## What you need to do
Would you please retype, exactly, the lines of the listing below between the line with "Inductive completion (A" and the line with "(** [req.body] after", inclusive?
-- Data supplied follows --
(** * server.js: the three image-relay handlers

    A shallow embedding of [src/server.js]: the Express handlers for
    [POST /api/generate], [POST /api/reframe] and [POST /api/remix], with the
    outbound clients (axios, sharp, the Cloudinary uploader) as oracles over
    an abstract outside world, and a per-request log of the calls made. *)

From Stdlib Require Import List String ZArith Bool Lia.
From Stdlib Require Import Strings.Byte.
Import ListNotations.
Open Scope string_scope.
Open Scope list_scope.
Set Warnings "-register-all".

(** ** JavaScript values *)

Module JS.

(** The values the handlers touch: parsed JSON, buffers, and [undefined].
    Numbers are kept to the integers (JSON payloads of the services carry
    no fractional field that the handlers inspect). Objects are association
    lists; the first binding of a key is the property's value. *)
Inductive value : Type :=
| VUndefined
| VNull
| VBool (b : bool)
| VNum (n : Z)
| VStr (s : string)
| VBuf (bytes : list byte)
| VArr (items : list value)
| VObj (fields : list (string * value)).

(** ToBoolean. *)
Definition truthy (v : value) : bool :=
  match v with
  | VUndefined | VNull => false
  | VBool b => b
  | VNum n => negb (n =? 0)%Z
  | VStr s => negb (s =? "")
  | VBuf _ | VArr _ | VObj _ => true
  end.

Fixpoint lookup (k : string) (fields : list (string * value)) : value :=
  match fields with
  | [] => VUndefined
  | (k', v) :: rest => if k' =? k then v else lookup k rest
  end.

(** [v.k] for a named property, on a receiver known not to be nullish
    (every use below is guarded by a truthiness test, or goes through
    [member]). Primitives other than strings have none of the names read. *)
Definition prop (v : value) (k : string) : value :=
  match v with
  | VObj fields => lookup k fields
  | VArr items => if k =? "length" then VNum (Z.of_nat (List.length items)) else VUndefined
  | VBuf bytes => if k =? "length" then VNum (Z.of_nat (List.length bytes)) else VUndefined
  | VStr s => if k =? "length" then VNum (Z.of_nat (String.length s)) else VUndefined
  | _ => VUndefined
  end.

(** [v[0]]. *)
Definition elem0 (v : value) : value :=
  match v with
  | VArr items => match items with [] => VUndefined | x :: _ => x end
  | VObj fields => lookup "0" fields
  | VStr s => match s with EmptyString => VUndefined | String c _ => VStr (String c EmptyString) end
  | VBuf bytes => match bytes with [] => VUndefined | b :: _ => VNum (Z.of_N (Byte.to_N b)) end
  | _ => VUndefined
  end.

(** [v === 0]. *)
Definition is_zero (v : value) : bool :=
  match v with
  | VNum n => (n =? 0)%Z
  | _ => false
  end.

(** A destructuring default, [{ k = d } = obj]: used only when the property
    is [undefined]. *)
Definition default_to (v d : value) : value :=
  match v with
  | VUndefined => d
  | _ => v
  end.

(** What is thrown on these paths is always an object: an [Error] of axios,
    of sharp or of the runtime, whose [message] is a string (the empty one
    for an error built without), or the error object that the uploader's
    callback is given, whose [message] is a string or is not there. The
    catch blocks read nothing else of it. *)
Record error : Type := { message : option string }.

Definition Error (msg : string) : error := {| message := Some msg |}.

(** [msg || fallback] on an error's message. *)
Definition or_else (msg : option string) (fallback : string) : string :=
  match msg with
  | Some s => if s =? "" then fallback else s
  | None => fallback
  end.

(** A template literal's rendering of an environment variable. *)
Definition interpolate (v : option string) : string :=
  match v with
  | Some s => s
  | None => "undefined"
  end.

Inductive completion (A : Type) : Type :=
| Normal (a : A)
| Throw (e : error).
Arguments Normal {A} a.
Arguments Throw {A} e.

End JS.
Import JS.

(** ** Requests, responses and the call log *)

(** [req.body] after [express.json()] (or multer's text fields) and
    [req.file] as [multer.memoryStorage()] leaves it: absent, or a file
    whose [buffer] holds the uploaded bytes. *)
Record request : Type := {
  body : list (string * value);
  file : option (list byte)
}.

Record response : Type := {
  status : Z;
  json : value
}.

(** The options object given to [cloudinary.uploader.upload_stream]. *)
Record upload_options : Type := {
  folder : string;
  format : option string
}.

Definition headers : Type := list (string * string).

(** One entry per outbound call, with what it was given and how it
    completed. An axios response is represented by its [data]. *)
Inductive call : Type :=
| CPost (url : string) (data : value) (hs : headers) (res : completion value)
| CGet (url : value) (responseType : string) (res : completion value)
| CSharp (input : value) (res : completion value)
| CUpload (options : upload_options) (chunk : value) (res : completion value).

Definition call_result (c : call) : completion value :=
  match c with
  | CPost _ _ _ r | CGet _ _ r | CSharp _ r | CUpload _ _ r => r
  end.

(** The routing table: the three POST routes. *)
Inductive route : Type := Generate | Reframe | Remix.

Section Server.

(** The world outside the process (the generation service, the network,
    the media store), and the clients as transitions over it. *)
Variable W : Type.

Record clients : Type := {
  axios_post : W -> string -> value -> headers -> completion value * W;
  axios_get : W -> value -> string -> completion value * W;
  sharp_png : W -> value -> completion value * W;
  upload_stream : W -> upload_options -> value -> completion value * W;
  IDEOGRAM_API_KEY : option string
}.

Variable env : clients.

Record state : Type := {
  world : W;
  calls : list call;
  console : list (string * option string)
}.

Definition fresh (w : W) : state :=
  {| world := w; calls := []; console := [] |}.

(** *** The handler monad: state and exceptions *)

Definition M (A : Type) : Type := state -> completion A * state.

Definition ret {A : Type} (a : A) : M A := fun s => (Normal a, s).

Definition throw {A : Type} (e : error) : M A := fun s => (Throw e, s).

Definition bind {A B : Type} (m : M A) (f : A -> M B) : M B :=
  fun s =>
    match m s with
    | (Normal a, s') => f a s'
    | (Throw e, s') => (Throw e, s')
    end.

Notation "x <- m ;; k" := (bind m (fun x => k))
  (at level 100, m at next level, right associativity).

(** [try { m } catch (error) { h error }], for a handler whose catch block
    cannot itself throw. *)
Definition try_catch (m : M response) (h : error -> state -> response * state)
  : state -> response * state :=
  fun s =>
    match m s with
    | (Normal r, s') => (r, s')
    | (Throw e, s') => h e s'
    end.

Definition record (c : call) (w : W) (s : state) : state :=
  {| world := w; calls := calls s ++ [c]; console := console s |}.

Definition post (url : string) (data : value) (hs : headers) : M value :=
  fun s =>
    let '(r, w) := axios_post env (world s) url data hs in
    (r, record (CPost url data hs r) w s).

Definition get (url : value) (responseType : string) : M value :=
  fun s =>
    let '(r, w) := axios_get env (world s) url responseType in
    (r, record (CGet url responseType r) w s).

Definition sharp (input : value) : M value :=
  fun s =>
    let '(r, w) := sharp_png env (world s) input in
    (r, record (CSharp input r) w s).

(** [new Promise((resolve, reject) => upload_stream(options, (error, result)
    => { if (error) reject(error); else resolve(result); }).end(chunk))]. *)
Definition upload (options : upload_options) (chunk : value) : M value :=
  fun s =>
    let '(r, w) := upload_stream env (world s) options chunk in
    (r, record (CUpload options chunk r) w s).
-- Data supplied concluded --
## Output of the task
Inductive completion (A : Type) : Type :=
| Normal (a : A)
| Throw (e : error).
Arguments Normal {A} a.
Arguments Throw {A} e.

End JS.
Import JS.

(** ** Requests, responses and the call log *)

(** [req.body] after [express.json()] (or multer's text fields) and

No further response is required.